§ **Task to complete**:
Reproduce only the lines of the material below that start at the line containing "StreamLiveInput_Status : option" and stop at the line containing "Record ListStreamLiveInputsParameters : Type". Keep both end lines.

─── Given entries

Record StreamLiveInput : Type := {
  StreamLiveInput_UID : string;
  StreamLiveInput_RTMPS : StreamLiveInputRTMPS;
  StreamLiveInput_RTMPSPlayback : StreamLiveInputRTMPS;
  StreamLiveInput_SRT : StreamLiveInputSRT;
  StreamLiveInput_SRTPlayback : StreamLiveInputRTMPS;
  StreamLiveInput_WebRTC : StreamLiveInputWebRTC;
  StreamLiveInput_WebRTCPlayback : StreamLiveInputWebRTC;
  StreamLiveInput_Created : option Time;
  StreamLiveInput_Modified : option Time;
  StreamLiveInput_Meta : Meta;
  StreamLiveInput_DefaultCreator : string;
  StreamLiveInput_Status : option StreamLiveInputStatuses;
  StreamLiveInput_Recording : StreamLiveInputRecording;
  StreamLiveInput_DeleteRecordingAfterDays : Z;
  StreamLiveInput_PreferLowLatency : bool
}.

Record ListStreamLiveInputsParameters : Type := {
  ListStreamLiveInputsParameters_AccountID : string;
  ListStreamLiveInputsParameters_IncludeCounts : bool
}.

Record CreateStreamLiveInputParameters : Type := {
  CreateStreamLiveInputParameters_AccountID : string;
  CreateStreamLiveInputParameters_DefaultCreator : string;
  CreateStreamLiveInputParameters_DeleteRecordingAfterDays : Z;
  CreateStreamLiveInputParameters_Meta : Meta;
  CreateStreamLiveInputParameters_Recording : StreamLiveInputRecording;
  CreateStreamLiveInputParameters_PreferLowLatency : bool
}.

Record StreamLiveInputParameters : Type := {
  StreamLiveInputParameters_AccountID : string;
  StreamLiveInputParameters_LiveInputID : string
}.

Record UpdateStreamLiveInputParameters : Type := {
  UpdateStreamLiveInputParameters_AccountID : string;
  UpdateStreamLiveInputParameters_LiveInputID : string;
  UpdateStreamLiveInputParameters_DefaultCreator : string;
  UpdateStreamLiveInputParameters_DeleteRecordingAfterDays : Z;
  UpdateStreamLiveInputParameters_Meta : Meta;
  UpdateStreamLiveInputParameters_Recording : StreamLiveInputRecording;
  UpdateStreamLiveInputParameters_PreferLowLatency : bool
}.

Record StreamLiveInputsListResponse : Type := {
  StreamLiveInputsListResponse_Response : Response;
  StreamLiveInputsListResponse_Result : slice StreamLiveInputListItem
}.

Record StreamLiveInputResponse : Type := {
  StreamLiveInputResponse_Response : Response;
  StreamLiveInputResponse_Result : StreamLiveInput
}.

#[local] Instance ListStreamLiveInputsParameters_HasAccountID
  : HasAccountID ListStreamLiveInputsParameters :=
  ListStreamLiveInputsParameters_AccountID.
#[local] Instance CreateStreamLiveInputParameters_HasAccountID
  : HasAccountID CreateStreamLiveInputParameters :=
  CreateStreamLiveInputParameters_AccountID.
#[local] Instance StreamLiveInputParameters_HasAccountID
  : HasAccountID StreamLiveInputParameters :=
  StreamLiveInputParameters_AccountID.
#[local] Instance UpdateStreamLiveInputParameters_HasAccountID
  : HasAccountID UpdateStreamLiveInputParameters :=
  UpdateStreamLiveInputParameters_AccountID.
#[local] Instance StreamLiveInputParameters_HasLiveInputID
  : HasLiveInputID StreamLiveInputParameters :=
  StreamLiveInputParameters_LiveInputID.
#[local] Instance UpdateStreamLiveInputParameters_HasLiveInputID
  : HasLiveInputID UpdateStreamLiveInputParameters :=
  UpdateStreamLiveInputParameters_LiveInputID.
#[local] Instance StreamLiveInputsListResponse_HasResult
  : HasResult StreamLiveInputsListResponse (slice StreamLiveInputListItem) :=
  StreamLiveInputsListResponse_Result.
#[local] Instance StreamLiveInputResponse_HasResult
  : HasResult StreamLiveInputResponse StreamLiveInput :=
  StreamLiveInputResponse_Result.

──────

§ **Response to this task**:
  StreamLiveInput_Status : option StreamLiveInputStatuses;
  StreamLiveInput_Recording : StreamLiveInputRecording;
  StreamLiveInput_DeleteRecordingAfterDays : Z;
  StreamLiveInput_PreferLowLatency : bool
}.

Record ListStreamLiveInputsParameters : Type := {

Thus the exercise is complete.